Go through the records below line by line, counting those that contain the word "Lemma"; answer with the count only.

____

(* ===== verification/DurablePublicationWitness.v ===== *)
(** A durable commit: the kernel receipt of [KernelWitness], a journal that
    prepared and committed the same root on Linux, and a native run of the
    four checks on ext4. *)

From S2P Require Import Prelude.
From S2P Require Import Canonical.
From S2P Require Import DurableStore.
From S2P Require Import DurableJournal.
From S2P Require Import DurableProtocol.
From S2P Require Import DurableTheorems.
From S2P Require Import FixedCodec.
From S2P Require Import DurableWitness.
From S2P Require Import Identity.
From S2P Require Import GateWitness.
From S2P Require Zbf.
From S2P Require Evidence.
From S2P Require Import KernelCore.
From S2P Require Import TwoPhase.
From S2P Require Import KernelExecution.
From S2P Require KernelWitness.
From S2P Require Import DurablePublication.
From S2P Require Import DurablePublicationTheorems.

Module DurableToy.
Import KernelWitness.
#[local] Existing Instance toy_platform.
#[local] Existing Instance toy_contracts.
#[local] Existing Instance toy_snaps.
#[local] Existing Instance toy_evidence.
#[local] Instance toy_platform_ok : PlatformOk.
Proof.
  intros m. hnf. cbn. unfold Zbf.toy_sha256. rewrite length_take, length_app, length_replicate. lia.
Qed.
#[local] Instance dp_binding_codec : Codec JournalBinding := fixed_codec.
#[local] Instance dp_binding_codec_ok : CodecOk JournalBinding := fixed_codec_ok.
#[local] Instance dp_codecs : JournalCodecs JournalBinding := {|
  root_codec := fixed_codec; journal_codec := fixed_codec; cartridge_codec := fixed_codec;
  death_codec := fixed_codec; recovery_codec := fixed_codec |}.
#[local] Instance dp_codecs_ok : JournalCodecsOk JournalBinding.
Proof. split; apply fixed_codec_ok. Qed.

Definition jb : JournalBinding :=
  DurableJournal.mkBinding DURABLE_BINDING_SCHEMA_VERSION (d 70) (d 2) Zbf.Ext4XfsStrict (profile_digest Zbf.Ext4XfsStrict)
    (d 1) (d 63) (d 71).
Definition jroot : RootPublicationReceipt := mkRoot DURABLE_RECEIPT_SCHEMA_VERSION ZERO (d 1) 0 ZERO.
Definition jps : JournalPaths := DurableWitness.Toy.ps.
Definition start : FS := {[ root_record jps := Regular (encode jroot) ]}.
Definition jdg : Digest := match JournalBinding_digest jb with Ok x => x | Err _ => [] end.

Definition native : NativeDurabilityReceipt :=
  mkNative 1 Zbf.Ext4XfsStrict (profile_digest Zbf.Ext4XfsStrict) Linux "ext4"
    "0123456789abcdef0123456789abcdef01234567" (d 3) (d 72) (d 73) (d 74) "run-1"
    [KillReopen; FileSync; AtomicReplace; DirectorySync] PassedNative.
#[local] Instance native_from_slice : FromSlice NativeDurabilityReceipt :=
  fun _ => Some native.

Lemma jsetup : setup jps jb jdg jroot.
Proof.
  split; try (vm_compute; reflexivity); try (vm_compute; discriminate).
  - split_and!; [by vm_compute | repeat constructor; by vm_compute].
  - split_and!; [by vm_compute | by vm_compute | repeat constructor; by vm_compute].
Qed.

Lemma jfresh : fresh jps jroot start.
Proof. split_and!; [apply lookup_singleton_eq | ..]; apply lookup_singleton_ne; discriminate. Qed.

Definition prepared : FS := fs (run jps jb DurableWitness.Toy.never (OpPrepare 5) (mkWorld start FaultPlan_none)).
Definition done' : FS :=
  fs (run jps jb DurableWitness.Toy.never (OpCommit (cart0 jb jdg)) (mkWorld prepared FaultPlan_none)).
Lemma done_evolves : evolves jps jb start done'.
Proof. apply evolves_op; [done|]. apply evolves_op; [done|]. constructor. Qed.

Definition native_trace_run : VerifiedEvidence := test_run (canonical_bytes_of (jnative native)).
Definition gathered_evidence : DurablePublicationEvidence :=
  mkDPEvidence 1 jb
    match existing_recovery jps (Some jb) done' with
    | Ok (Some r) => r | _ => DurableJournal.mkReceipt 0 [] [] None None [] NotStartedOldRoot false false None end
    match read_root jps done' with Ok r => r | Err _ => jroot end
    match verify_native_durability_receipt native_trace_run with
    | Ok v => v | Err _ => mkVerifiedFs Zbf.Ext4XfsStrict [] "" [] [] end.

Lemma all_gathered : gathered jps jb done' native_trace_run gathered_evidence.
Proof. split; vm_compute; reflexivity. Qed.

(** The released commit names the root the store reads back. *)
Lemma durable_publication_exact_witness : exists fr p root,
  finalize commit_ready = Ok fr /\ publish_durable contract_manifest fr gathered_evidence = Some (Ok p) /\
  read_root jps done' = Ok root /\ rp_root_digest root = pub_successor_root p.
Proof.
  assert (Hok : exists fr, finalize commit_ready = Ok fr /\
    claims_commit contract_manifest jb (receipt_record fr)).
  { eexists. split; [vm_compute; reflexivity|]. split; vm_compute; reflexivity. }
  destruct Hok as (fr & Hfr & Hc).
  destruct (durable_publication_exact contract_manifest jps jb jdg jroot start done' native_trace_run
    gathered_evidence fr jsetup jfresh done_evolves all_gathered) as [Hiff Hafter].
  assert (Hp : exists p, publish_durable contract_manifest fr gathered_evidence = Some (Ok p)).
  { apply Hiff. split; [exact Hc|]. split; vm_compute; reflexivity. }
  destruct Hp as [p Hp].
  destruct (Hafter p done' Hp (evolves_refl jps jb done')) as (_ & _ & (root & Hr & Hd & _) & _).
  exists fr, p, root. split_and!; assumption.
Defined.
End DurableToy.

____

YOUR RESPONSE. 5